Seven residents have tested positive for COVID-19 at a Denton facility housing hundreds of people with intellectual disabilities, but it has taken days before health officials have been able to begin widespread testing there.
Denton officials expressed frustration that there were not enough testing materials to adequately track the disease inside the Denton State Supported Living Center.
"We’re going to be submitting letters to the governor asking for additional help and resources to help us to combat that there and also to contain it there," said Denton Mayor Chris Watts at a news conference Tuesday.
Apparently that help came Wednesday when Denton County’s public health department confirmed in a statement to WFAA that “on-site testing has already begun" at the living facility.
A spokeswoman for Texas Health and Human Services, which runs the Denton facility, was not able to give details about the delays in testing, or how many people will now be tested.
Spokeswoman Kelli Weldon said that "there is no higher priority than protecting the health and safety of residents, staff and the local communities in which" the state-supported living centers are located.
Weldon said staff is "working closely" with the Centers for Disease Control and Prevention and the Denton public health department "to determine next steps regarding testing."
Since Saturday, seven residents at the Denton State Supported Living Center have been hospitalized with COVID-19. All tested positive once hospitalized, officials said.
As of Wednesday, 70 people in Denton County have tested positive for the novel coronavirus, including the seven hospitalized from the Denton State facility.
The center, located on State School Road in Denton, has 446 residents and 1,727 staff on 189 acres.
“Our hospitals here in Denton could not handle the overflow that could presumably come from a widespread infection out at that facility,” the Denton mayor said Tuesday.
Since March 16, staff entering the facility have been screened for fever and respiratory illness, according to Texas Health and Human Services officials.
On Tuesday, Denton officials sounded the alarm on a lack of testing at the facility.
“We’ve done the best we can with the resources that we have. We have been strong and vocal advocates for more testing supplies from the very beginning," said Denton County Judger Andy Eads.

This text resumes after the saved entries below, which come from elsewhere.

(** * The Bcut ASR client: upload, submit, poll, map, cache

    A shallow embedding of the speech-recognition client of [src/asr.go]
    (with [src/asr_base.go] and [src/models/models.go]; [src/ccode.go] is the
    same client in one file) and of the upload negotiation of [src/main.go]
    (which [src/unnamed/part_002] repeats), followed by the properties the
    specification states about them.

    Conventions of the embedding.
    - A Go [int] is a [Z] in the signed 64-bit range; products computed by
      the code are wrapped with [wrap64].
    - A Go [float64] is a primitive binary64 [float]; [interface{}] values
      are the inductive [iface], a decoded JSON object is a
      [gmap string iface].
    - Everything the client does to the outside (HTTP round trips, sleeping,
      the progress callback, the select on the context, cache files, warning
      and error log lines) is an [event] appended to the [trace] of the
      [machine]; the length of the trace is the logical time, and whatever
      the outside answers is read from an [env] at that time.
    - A method with receiver [b *BcutASR] is a computation in the monad [M],
      whose state holds the receiver, the trace and the cache files and whose
      result is a value, a Go [error], or a run-time panic.
    - [utils.Info] and [utils.Debug] lines, request headers and the message
      text of callbacks and errors are left out; [utils.Warn] and
      [utils.Error] lines are kept as [EvLog]. *)

From Stdlib Require Import ZArith Floats Uint63 Lia.
From Stdlib Require Import Strings.Byte.
From stdpp Require Import gmap strings list fin_maps sorting.

Set Warnings "-register-all,-inexact-float".
#[local] Open Scope Z_scope.

(** ** Go integers and floats *)

Module GoNum.

Definition min_int64 : Z := - 2 ^ 63.
Definition max_int64 : Z := 2 ^ 63 - 1.

(** Two's complement wrap-around of 64-bit [int] arithmetic. *)
Definition wrap64 (z : Z) : Z := (z + 2 ^ 63) mod 2 ^ 64 - 2 ^ 63.

(** [float64(i)] for an [int] [i]. *)
Definition float64_of_int (i : Z) : float :=
  if i <? 0 then PrimFloat.opp (PrimFloat.of_uint63 (Uint63.of_Z (- i)))
  else PrimFloat.of_uint63 (Uint63.of_Z i).

(** The integer part of a finite float, rounded towards zero. *)
Definition float64_trunc (f : float) : option Z :=
  match Prim2SF f with
  | S754_zero _ => Some 0
  | S754_finite s m e =>
      let v := if 0 <=? e then Z.pos m * 2 ^ e else Z.pos m / 2 ^ (- e) in
      Some (if s then - v else v)
  | S754_infinity _ | S754_nan => None
  end.

(** [int(f)] for a [float64] [f]: truncation; where the value does not fit
    (or is not a number) the 64-bit x86 conversion yields the least int. *)
Definition int_of_float64 (f : float) : Z :=
  match float64_trunc f with
  | Some z => if (min_int64 <=? z) && (z <=? max_int64) then z else min_int64
  | None => min_int64
  end.

End GoNum.
Export GoNum.

(** ** Dynamic values and type assertions *)

(** The values an [interface{}] holds in this program: what
    [encoding/json] decodes to (nil, bool, float64, string, slice, map) and
    the [int]s the client puts into request payloads. *)
Inductive iface :=
| Nil
| Bool (b : bool)
| Float64 (f : float)
| Int (z : Z)
| Str (s : string)
| Slice (l : list iface)
| Map (m : gmap string iface).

Denton County Public Health Director Dr. Matt Richardson said health officials have identified people to test.
“We’re working with private laboratories, we’re working with the state, we’re working with local public health laboratories to give us the supplies to coordinate that expanded testing," Richardson said Tuesday.
He said residents at the living facility have been tested at hospitals when they show respiratory symptoms.
Nonessential visitation and on-campus events – such as family association meetings, volunteer services council meetings and hiring events – were canceled March 13 at the Denton center and the other dozen such centers around Texas.
Details about what testing, if any, is being done at the other state-supported living centers around the state were unavailable Wednesday.
Texas Health and Human Services operates 13 centers in Abilene, Austin, Brenham, Corpus Christi, Denton, El Paso, Lubbock, Lufkin, Mexia, Richmond, Rio Grande, San Angelo and San Antonio.